Anti-EBV Serology, HLA-DR Risk Profiles May Help Identify MS
Adding anti-EBV levels to HLA-DR risk profiles may significantly help discriminate MS cases from controls
Epstein-Barr virus (EBV) serology and human leukocyte antigen (HLA)-DR alleles may significantly help discriminate multiple sclerosis (MS) cases from controls, according to a case-control study published Online First July 25 in the Multiple Sclerosis Journal (Strautins et al., 2013).
“Risk factors for [MS] include [HLA-DR] and [EBV]-specific antibody responses, including an epitope within EBV nuclear antigen 1 (EBNA-1),” wrote Kaija Strautins of the Institute for Immunology and Infectious Diseases at Murdoch University in Perth, Australia, and colleagues. “[EBNA-1] is a particularly important viral antigen in MS pathogenesis. [A]nti-EBNA-1 antibodies have been implicated in oligoclonal band formation and EBNA-1-specific effector T-cells capable of cross-reacting with myelin antigens have been identified.”
Using a population-based cohort of 426 persons with MS and 186 healthy controls, the investigators examined associations between MS risk and anti-EBV antibody levels, HLA-DR profiles derived from sequence-based methods, sex, and age.
Compared with controls, persons with MS had higher levels of antibodies against epitope-specific and polyspecific EBNA-1 and viral capsid antigen (VCA; all p < 10–15).
Anti-EBNA-1 and anti-VCA antibody levels, protective HLA-DR*04/07/09 alleles, and sex were all independent predictors of MS, based on regression analyses (all p < 0.003). In the resulting model, sensitivity for distinguishing cases and controls was 92%; specificity 64%; odds ratio > 20). Including EBV serology levels in the model attenuated the strong influence of high-risk HLA-DR alleles.
“The ability to discriminate MS cases and controls can be substantially enhanced by including anti-EBV serology as well as HLA-DR risk profiles,” the study authors wrote. “These findings support the relevance of EBV-specific immunity in MS pathogenesis and implicate both HLA-dependent and HLA-independent immune responses against EBNA-1 as prominent disease risk factors.”
Validation needed
Limitations of this study include lack of validation of the model in an independent cohort, as classification sensitivity and specificity are typically lower in a validation data set.
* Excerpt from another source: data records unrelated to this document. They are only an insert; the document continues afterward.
Lemma find_best_match_in_level_parent_witness :
  exists info,
    In (32%Z, info) two_municipalities /\ parent_id info = Some 42%Z.
Proof.
  apply (@find_best_match_in_level_parent texts_two_sources
           two_municipalities 42%Z (32%Z, 1.0 * 0.95 + 0.01, u"Santa Tecla",
                                    location)).
  vm_compute. reflexivity.
Defined.

(** ** Listings without text *)

Lemma texts_get_empty (texts : Texts) (source : Source) :
  Forall (fun e => snd e = []) texts -> texts_get texts source = [].
Proof.
  induction 1 as [|[s t] r Ht _ IH]; [reflexivity|].
  simpl in *. subst t. destruct (Source_eqb s source); [reflexivity | exact IH].
Qed.

Lemma find_best_match_in_level_no_text (texts : Texts) (data : LevelData)
  (pf : option Z) :
  Forall (fun e => snd e = []) texts ->
  find_best_match_in_level texts data pf = None.
Proof.
  intros H. unfold find_best_match_in_level, source_order. simpl.
  unfold visit_source. now rewrite !(@texts_get_empty texts _ H).
Qed.

Lemma visit_text_B_no_text (texts : Texts) (i : Z) (info : LocInfo)
  (st : BestA) :
  Forall (fun e => snd e = []) texts ->
  fold_left (visit_text_B i info) texts st = st.
Proof.
  induction 1 as [|[s t] r Ht _ IH]; [reflexivity|].
  simpl in *. subst t. simpl. exact IH.
Qed.

Lemma find_match_no_text (texts : Texts) (data : LevelData) (pf : option Z) :
  Forall (fun e => snd e = []) texts ->
  find_match texts data pf = None.
Proof.
  intros He. unfold find_match.
  assert (H : forall st, fold_left (visit_node_B texts pf) data st = st).
  { induction data as [|[i info] r IH]; intros st; [reflexivity|].
    simpl. rewrite (@visit_text_B_no_text texts i info st He).
    destruct (truthy pf && negb (opt_eqb (parent_id info) pf)); apply IH. }
  now rewrite H.
Qed.

(** X7. A listing all of whose texts are empty matches nothing, whatever
    the hierarchy: Strategy A returns [None] and Strategy B the result with
    every field null. *)
Theorem empty_texts_no_match (ext : Z) (texts : Texts) (groups : Groups) :
  Forall (fun e => snd e = []) texts ->
  match_listing ext texts groups = None
  /\ match_listing_with_texts texts groups = empty_result.
Proof.
  intros H. split.
  - unfold match_listing, match_texts_A.
    now rewrite !(fun d p => @find_best_match_in_level_no_text texts d p H).
  - unfold match_listing_with_texts.
    now rewrite !(fun d p => @find_match_no_text texts d p H).
Qed.

Lemma empty_texts_no_match_witness :
  match_listing 1001 (title_only []) groups_scenario = None
  /\ match_listing_with_texts (title_only []) groups_scenario = empty_result.
Proof.
  apply (@empty_texts_no_match 1001%Z (title_only []) groups_scenario).
  repeat constructor.
Defined.

(** ** Walking up from the nodes under a department *)

Section Keys.

Lemma mem_In (i : Z) (ids : list Z) : mem i ids = true <-> In i ids.
Proof.
  unfold mem. rewrite existsb_exists. split.
  - intros [j [Hj He]]. apply Z.eqb_eq in He. now subst j.
  - intros H. exists i. split; [exact H | apply Z.eqb_refl].
Qed.

Lemma nodup_b_sound (ids : list Z) : nodup_b ids = true -> NoDup ids.
Proof.
  induction ids as [|i r IH]; simpl; [constructor|].
  intros H. apply andb_true_iff in H. destruct H as [Hm Hr].
  constructor; [|now apply IH].
  intros Hin. apply mem_In in Hin. rewrite Hin in Hm. discriminate.
Qed.

Lemma groups_get_in (groups : Groups) (level : Z) :
  groups_get groups level = [] \/ In (level, groups_get groups level) groups.
Proof.
  unfold groups_get.
  destruct (lookup level groups) as [d|] eqn:E; [right | now left].
  now apply lookup_in.
Qed.

Lemma unique_keys_b_sound (groups : Groups) :
  unique_keys_b groups = true -> unique_keys groups.
Proof.
  intros H level. destruct (groups_get_in groups level) as [E | Hin].
  - rewrite E. constructor.
  - unfold unique_keys_b in H. rewrite forallb_forall in H.
    apply nodup_b_sound. exact (H _ Hin).
Qed.

Lemma no_zero_key_b_sound (groups : Groups) :
  no_zero_key_b groups = true -> no_zero_key groups.
Proof.
  intros H level info Hin.
  destruct (groups_get_in groups level) as [E | Hg].
  - rewrite E in Hin. destruct Hin.
  - unfold no_zero_key_b in H. rewrite forallb_forall in H.
    specialize (H _ Hg). simpl in H. apply negb_true_iff in H.
    assert (Hm : mem 0%Z (keys (groups_get groups level)) = true).
    { apply mem_In. unfold keys.
      change 0%Z with (fst (0%Z, info)). now apply in_map. }
    rewrite Hm in H. discriminate.
Qed.

Lemma in_lookup (A : Type) (k : Z) (v : A) (d : list (Z * A)) :
  NoDup (map fst d) -> In (k, v) d -> lookup k d = Some v.
Proof.
  induction d as [|[k' v'] r IH]; simpl; [tauto|].
  intros Hnd [He | Hin].
  - injection He as -> ->. now rewrite Z.eqb_refl.
  - inversion Hnd as [|? ? Hnot Hr]; subst.
    destruct (Z.eqb_spec k' k) as [->|_].
    + exfalso. apply Hnot. change k with (fst (k, v)). now apply in_map.
    + now apply IH.
Qed.

End Keys.

Section Climbing.

Variable groups : Groups.

Lemma climbs_le (i l j l' : Z) : climbs groups i l j l' -> (l <= l')%Z.
Proof. induction 1; lia. Qed.

Lemma climbs_prefix (i l j l' m : Z) :
  climbs groups i l j l' -> (l <= m <= l')%Z ->
  exists k, climbs groups i l k m.
Proof.
  induction 1 as [i l | i l p j l' Hs Hc IH]; intros Hm.
  - assert (m = l) by lia. subst m. exists i. constructor.
  - destruct (Z.eq_dec m l) as [->|Hne].
    + exists i. constructor.
    + destruct IH as [k Hk]; [lia|].
      exists k. now apply climbs_up with (p := p).
Qed.

(** The walk writes its starting id at its starting level. *)
Lemma chain_loop_self (fuel : nat) (i level : Z) (c r : Chain) :
  (2 <= level <= 5)%Z ->
  chain_loop fuel groups i level c = Some r ->
  get_level level r = Some i.
Proof.
  intros HL. destruct fuel as [|fuel]; rewrite chain_loop_eq;
    destruct (Z.leb_spec level 5) as [_|H5]; try lia; simpl;
    [discriminate|].
  assert (Hset : get_level level (set_level level i c) = Some i).
  { rewrite get_set_level by lia. now rewrite Z.eqb_refl. }
  destruct (level =? 5)%Z; [intros [= <-]; exact Hset|].
  destruct (lookup i (groups_get groups level)) as [info|];
    [|intros [= <-]; exact Hset].
  destruct (truthy (parent_id info)); [|intros [= <-]; exact Hset].
  destruct (parent_id info) as [p|]; [|intros [= <-]; exact Hset].
  intros E.
  rewrite (@chain_loop_lower groups fuel p (level + 1)%Z _ r ltac:(lia) E
             level ltac:(lia)).
  exact Hset.
Qed.

(** The walk records every node that is reached by climbing. *)
Lemma chain_loop_climbs (i l j l' : Z) :
  climbs groups i l j l' ->
  forall (fuel : nat) (c r : Chain),
    (2 <= l)%Z -> (l' <= 5)%Z ->
    chain_loop fuel groups i l c = Some r ->
    get_level l' r = Some j.
Proof.
  induction 1 as [i l | i l p j l' Hs Hc IH]; intros fuel c r Hl Hl' E.
  - now apply (@chain_loop_self fuel i l c r).
  - pose proof (climbs_le Hc) as Hle.
    destruct Hs as [info [Hlook [Hp Hnz]]].
    destruct fuel as [|fuel]; rewrite chain_loop_eq in E;
      destruct (Z.leb_spec l 5) as [_|H5]; try lia; simpl in E;
      [discriminate|].
    destruct (Z.eqb_spec l 5) as [->|_]; [lia|].
    rewrite Hlook in E. rewrite Hp in E. simpl in E.
    destruct (Z.eqb_spec p 0) as [->|_]; [now elim Hnz|]. simpl in E.
    apply (IH fuel (set_level l i c) r); [lia | lia | exact E].
Qed.

Lemma get_parent_chain_loop (i l : Z) :
  exists r,
    chain_loop (Z.to_nat (6 - l)) groups i l empty_chain = Some r
    /\ get_parent_chain i l groups = r.
Proof.
  unfold get_parent_chain.
  assert (Hne := @chain_loop_enough groups (Z.to_nat (6 - l)) i l
                   empty_chain ltac:(lia)).
  destruct (chain_loop (Z.to_nat (6 - l)) groups i l empty_chain) as [r|];
    [|now elim Hne].
  now exists r.
Qed.

Lemma get_parent_chain_climbs (i l j l' : Z) :
  climbs groups i l j l' -> (2 <= l)%Z -> (l' <= 5)%Z ->
  get_level l' (get_parent_chain i l groups) = Some j.
Proof.
  intros Hc Hl Hl'. destruct (get_parent_chain_loop i l) as [r [E ->]].
  exact (@chain_loop_climbs i l j l' Hc _ _ r Hl Hl' E).
Qed.

Hypothesis Hkeys : unique_keys groups.
Hypothesis Hids : truthy_parents groups.

Lemma node_parent_step (level i p : Z) (info : LocInfo) :
  In (i, info) (groups_get groups level) -> parent_id info = Some p ->
  parent_step groups level i p.
Proof.
  intros Hin Hp. exists info.
  assert (Hl : lookup i (groups_get groups level) = Some info).
  { apply in_lookup; [apply Hkeys | exact Hin]. }
  split; [exact Hl | split; [exact Hp|]].
  intros ->. exact (@Hids level i info Hl Hp).
Qed.

Lemma in_keys_filter (f : Z * LocInfo -> bool) (d : LevelData) (i : Z) :
  In i (keys (filter f d)) -> exists info, In (i, info) d /\ f (i, info) = true.
Proof.
  unfold keys. intros H. apply in_map_iff in H.
  destruct H as [[j info] [Hj Hin]]. simpl in Hj. subst j.
  apply filter_In in Hin. now exists info.
Qed.

Lemma ids_level4_climbs (d i : Z) :
  In i (ids_level4 groups d) -> climbs groups i 4 d 5.
Proof.
  unfold ids_level4. intros H. apply in_keys_filter in H.
  destruct H as [info [Hin Hp]]. simpl in Hp.
  destruct (parent_id info) as [p|] eqn:Ep; [|discriminate].
  simpl in Hp. apply Z.eqb_eq in Hp. subst p.
  apply climbs_up with (p := d); [now apply node_parent_step with info|].
  constructor.
Qed.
Earlier research has shown that higher anti-EBNA-1 antibody levels are strongly correlated with MS risk, which appears to reflect disease predisposition. Anti-EBNA-1 antibody levels may be detected years before onset of MS symptoms (Munger et al., 2011) and remain elevated but stable before and after onset of clinically isolated demyelinating syndromes (Décard et al., 2012).
A recent genomewide study of quantitative anti-EBNA-1 antibody levels has shown a heritable component of ~43%, compared with a local environment component of only ~4%. In addition, significant genetic associations occurred almost exclusively within the HLA region (Rubicz et al., 2013), corroborating the association of EBNA-1 antibody levels with HLA-DR alleles in cases and controls in the present study.
“The discriminatory capacity of our final model … certainly argues for the relevance of EBV-specific immunity in MS pathogenesis, as well as for the potential development of diagnostic and treatment strategies that specifically target this aspect of disease susceptibility,” the study authors conclude.
Key open questions
- What will be the diagnostic performance of the investigators’ model in an independent validation cohort?
- How do anti-EBNA-1 serological profiles change over the course of MS disease progression?
- How can understanding of EBV-specific immunity be used to develop novel diagnostic and treatment strategies?
Disclosures
The McCusker Charitable Foundation and the Trish Multiple Sclerosis Research Foundation supported this study. Seven of the study authors reported having no financial disclosures. One author (A.K.) received speaker honoraria and scientific advisory board fees from Bayer, Biogen Idec, Novartis, Sanofi Aventis, and Merck, and another author (W.C.) received speaker honoraria from and served as a member of scientific advisory boards of Bayer Schering, Novartis, Merck Serono, Sanofi, and Biogen Idec.